▶ TASK DETAILS
Repeat all the data word for word.

▶ Stored items
Example analyze_image_on_garbage_bytes :
  analyze_image dashboard_env [] "empty.png"
  = Raise (ValueError "Could not load image")
  /\ analyze_image dashboard_env [Byte.x00; Byte.x01] "noise.bin"
     = Raise (ValueError "Could not load image").
Proof. split; reflexivity. Qed.

(** A failure inside a stage's own loop is absorbed like a library failure:
    a contour of height zero (division by zero), an OCR answer whose lists
    are not parallel (index out of range). *)
Example loop_failures_are_absorbed :
  _detect_interactive_elements flat_contour_env widget_image = []
  /\ _analyze_typography ragged_ocr_env ocr_image = [].
Proof. vm_compute. split; reflexivity. Qed.

(** ** C2: bounds on the assembled result *)

Lemma _extract_colors_length (E : Env) (image : Image) :
  (List.length (_extract_colors E image) <= 6)%nat.
Proof.
  unfold _extract_colors.
  destruct (sklearn_kmeans E 8 42 10 (List.concat image)) as [[cs ls]|e];
    cbn [bind try_except]; [apply firstn_le_length|simpl; lia].
Qed.

Lemma _extract_colors_sorted (E : Env) (image : Image) :
  StronglySorted conf_ge (_extract_colors E image).
Proof.
  unfold _extract_colors.
  destruct (sklearn_kmeans E 8 42 10 (List.concat image)) as [[cs ls]|e];
    cbn [bind try_except]; [|constructor].
  apply firstn_sorted. apply sort_by_confidence_desc_sorted.
Qed.

Lemma _analyze_typography_length (E : Env) (image : Image) :
  (List.length (_analyze_typography E image) <= 10)%nat.
Proof.
  unfold _analyze_typography.
  destruct (tesseract_image_to_data E image) as [data|e];
    cbn [bind try_except]; [|simpl; lia].
  destruct (for_each _ _ _); cbn [bind try_except];
    [apply firstn_le_length|simpl; lia].
Qed.

Lemma _detect_interactive_elements_length (E : Env) (image : Image) :
  (List.length (_detect_interactive_elements E image) <= 15)%nat.
Proof.
  unfold _detect_interactive_elements. destruct (shape image) as [h w].
  destruct (cv2_threshold_contours E image) as [contours|e];
    cbn [bind try_except]; [|simpl; lia].
  destruct (for_each _ _ _); cbn [bind try_except];
    [apply firstn_le_length|simpl; lia].
Qed.
Lemma testForJsonMod_supported (files : list string) (gameId : string) :
  supportedBy (Legacy.testForJsonMod files gameId) = true
  <-> gameId = Legacy.GAME_ID
      /\ (exists f, In f files /\ isJsonFile f = true)
      /\ (forall f, In f files -> isInitLua f = false)
      /\ (((exists f, In f files /\ isJsonFile f = true /\ isOptionsJson f = true)
           /\ (exists f, In f files /\ isJsonFile f = true /\ underSettings f = true))
          \/ ((forall f, In f files -> isJsonFile f = true -> isOptionsJson f = false)
              /\ (forall f, In f files -> isJsonFile f = true ->
                    hasUnknownJsonName f = false))).
Proof.
  rewrite testForJsonMod_cases.
  destruct (String.eqb gameId Legacy.GAME_ID) eqn:Eg; simpl negb; cbv iota.
  2:{ apply String.eqb_neq in Eg. simpl. split; [discriminate|]. intros [E _]. contradiction. }
  apply String.eqb_eq in Eg.
  destruct (lengthIsZero (filter isJsonFile files)) eqn:Ej.
  { pose proof (proj1 (lengthIsZero_filter_true_iff _ _) Ej) as Hj.
    simpl. split; [discriminate|]. intros [_ [[f [Hf Hjf]] _]].
    rewrite (Hj f Hf) in Hjf. discriminate. }
  apply lengthIsZero_filter_iff in Ej.
  destruct (lengthIsZero (filter isInitLua files)) eqn:Ei; simpl negb; cbv iota.
  2:{ apply lengthIsZero_filter_iff in Ei. destruct Ei as [f [Hf Hi]].
      simpl. split; [discriminate|]. intros [_ [_ [H _]]].
      rewrite (H f Hf) in Hi. discriminate. }
  pose proof (proj1 (lengthIsZero_filter_true_iff _ _) Ei) as Hi.
  destruct (existsb isOptionsJson (filter isJsonFile files)) eqn:Eo.
  - apply existsb_filter in Eo.
    destruct (existsb underSettings (filter isJsonFile files)) eqn:Eu; simpl negb; cbv iota.
    + apply existsb_filter in Eu. simpl. split; [|reflexivity]. intros _.
      split; [exact Eg|]. split; [exact Ej|]. split; [exact Hi|]. left. now split.
    + pose proof (proj1 (existsb_filter_false _ _ _) Eu) as Hu.
      simpl. split; [discriminate|].
      intros [_ [_ [_ [[_ [f [Hf [Hj Huf]]]]|[H _]]]]].
      * rewrite (Hu f Hf Hj) in Huf. discriminate.
      * destruct Eo as [f [Hf [Hj Ho]]]. rewrite (H f Hf Hj) in Ho. discriminate.
  - pose proof (proj1 (existsb_filter_false _ _ _) Eo) as Ho.
    destruct (existsb hasUnknownJsonName (filter isJsonFile files)) eqn:Ek.
    + apply existsb_filter in Ek. destruct Ek as [k [Hk [Hjk Hkk]]].
      simpl. split; [discriminate|].
      intros [_ [_ [_ [[[f [Hf [Hj Hof]]] _]|[_ H]]]]].
      * rewrite (Ho f Hf Hj) in Hof. discriminate.
      * rewrite (H k Hk Hjk) in Hkk. discriminate.
    + pose proof (proj1 (existsb_filter_false _ _ _) Ek) as Hk.
      simpl. split; [|reflexivity]. intros _.
      split; [exact Eg|]. split; [exact Ej|]. split; [exact Hi|]. right. now split.
Qed.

▶ YOUR RESPONSE
Example analyze_image_on_garbage_bytes :
  analyze_image dashboard_env [] "empty.png"
  = Raise (ValueError "Could not load image")
  /\ analyze_image dashboard_env [Byte.x00; Byte.x01] "noise.bin"
     = Raise (ValueError "Could not load image").
Proof. split; reflexivity. Qed.

(** A failure inside a stage's own loop is absorbed like a library failure:
    a contour of height zero (division by zero), an OCR answer whose lists
    are not parallel (index out of range). *)
Example loop_failures_are_absorbed :
  _detect_interactive_elements flat_contour_env widget_image = []
  /\ _analyze_typography ragged_ocr_env ocr_image = [].
Proof. vm_compute. split; reflexivity. Qed.

(** ** C2: bounds on the assembled result *)

Lemma _extract_colors_length (E : Env) (image : Image) :
  (List.length (_extract_colors E image) <= 6)%nat.
Proof.
  unfold _extract_colors.
  destruct (sklearn_kmeans E 8 42 10 (List.concat image)) as [[cs ls]|e];
    cbn [bind try_except]; [apply firstn_le_length|simpl; lia].
Qed.

Lemma _extract_colors_sorted (E : Env) (image : Image) :
  StronglySorted conf_ge (_extract_colors E image).
Proof.
  unfold _extract_colors.
  destruct (sklearn_kmeans E 8 42 10 (List.concat image)) as [[cs ls]|e];
    cbn [bind try_except]; [|constructor].
  apply firstn_sorted. apply sort_by_confidence_desc_sorted.
Qed.

Lemma _analyze_typography_length (E : Env) (image : Image) :
  (List.length (_analyze_typography E image) <= 10)%nat.
Proof.
  unfold _analyze_typography.
  destruct (tesseract_image_to_data E image) as [data|e];
    cbn [bind try_except]; [|simpl; lia].
  destruct (for_each _ _ _); cbn [bind try_except];
    [apply firstn_le_length|simpl; lia].
Qed.

Lemma _detect_interactive_elements_length (E : Env) (image : Image) :
  (List.length (_detect_interactive_elements E image) <= 15)%nat.
Proof.
  unfold _detect_interactive_elements. destruct (shape image) as [h w].
  destruct (cv2_threshold_contours E image) as [contours|e];
    cbn [bind try_except]; [|simpl; lia].
  destruct (for_each _ _ _); cbn [bind try_except];
    [apply firstn_le_length|simpl; lia].
Qed.
Lemma testForJsonMod_supported (files : list string) (gameId : string) :
  supportedBy (Legacy.testForJsonMod files gameId) = true
  <-> gameId = Legacy.GAME_ID
      /\ (exists f, In f files /\ isJsonFile f = true)
      /\ (forall f, In f files -> isInitLua f = false)
      /\ (((exists f, In f files /\ isJsonFile f = true /\ isOptionsJson f = true)
           /\ (exists f, In f files /\ isJsonFile f = true /\ underSettings f = true))
          \/ ((forall f, In f files -> isJsonFile f = true -> isOptionsJson f = false)
              /\ (forall f, In f files -> isJsonFile f = true ->
                    hasUnknownJsonName f = false))).
Proof.
  rewrite testForJsonMod_cases.
  destruct (String.eqb gameId Legacy.GAME_ID) eqn:Eg; simpl negb; cbv iota.
  2:{ apply String.eqb_neq in Eg. simpl. split; [discriminate|]. intros [E _]. contradiction. }
  apply String.eqb_eq in Eg.
  destruct (lengthIsZero (filter isJsonFile files)) eqn:Ej.
  { pose proof (proj1 (lengthIsZero_filter_true_iff _ _) Ej) as Hj.
    simpl. split; [discriminate|]. intros [_ [[f [Hf Hjf]] _]].
    rewrite (Hj f Hf) in Hjf. discriminate. }
  apply lengthIsZero_filter_iff in Ej.
  destruct (lengthIsZero (filter isInitLua files)) eqn:Ei; simpl negb; cbv iota.
  2:{ apply lengthIsZero_filter_iff in Ei. destruct Ei as [f [Hf Hi]].
      simpl. split; [discriminate|]. intros [_ [_ [H _]]].
      rewrite (H f Hf) in Hi. discriminate. }
  pose proof (proj1 (lengthIsZero_filter_true_iff _ _) Ei) as Hi.
  destruct (existsb isOptionsJson (filter isJsonFile files)) eqn:Eo.
  - apply existsb_filter in Eo.
    destruct (existsb underSettings (filter isJsonFile files)) eqn:Eu; simpl negb; cbv iota.
    + apply existsb_filter in Eu. simpl. split; [|reflexivity]. intros _.
      split; [exact Eg|]. split; [exact Ej|]. split; [exact Hi|]. left. now split.
    + pose proof (proj1 (existsb_filter_false _ _ _) Eu) as Hu.
      simpl. split; [discriminate|].
      intros [_ [_ [_ [[_ [f [Hf [Hj Huf]]]]|[H _]]]]].
      * rewrite (Hu f Hf Hj) in Huf. discriminate.
      * destruct Eo as [f [Hf [Hj Ho]]]. rewrite (H f Hf Hj) in Ho. discriminate.
  - pose proof (proj1 (existsb_filter_false _ _ _) Eo) as Ho.
    destruct (existsb hasUnknownJsonName (filter isJsonFile files)) eqn:Ek.
    + apply existsb_filter in Ek. destruct Ek as [k [Hk [Hjk Hkk]]].
      simpl. split; [discriminate|].
      intros [_ [_ [_ [[[f [Hf [Hj Hof]]] _]|[_ H]]]]].
      * rewrite (Ho f Hf Hj) in Hof. discriminate.
      * rewrite (H k Hk Hjk) in Hkk. discriminate.
    + pose proof (proj1 (existsb_filter_false _ _ _) Ek) as Hk.
      simpl. split; [|reflexivity]. intros _.
      split; [exact Eg|]. split; [exact Ej|]. split; [exact Hi|]. right. now split.
Qed.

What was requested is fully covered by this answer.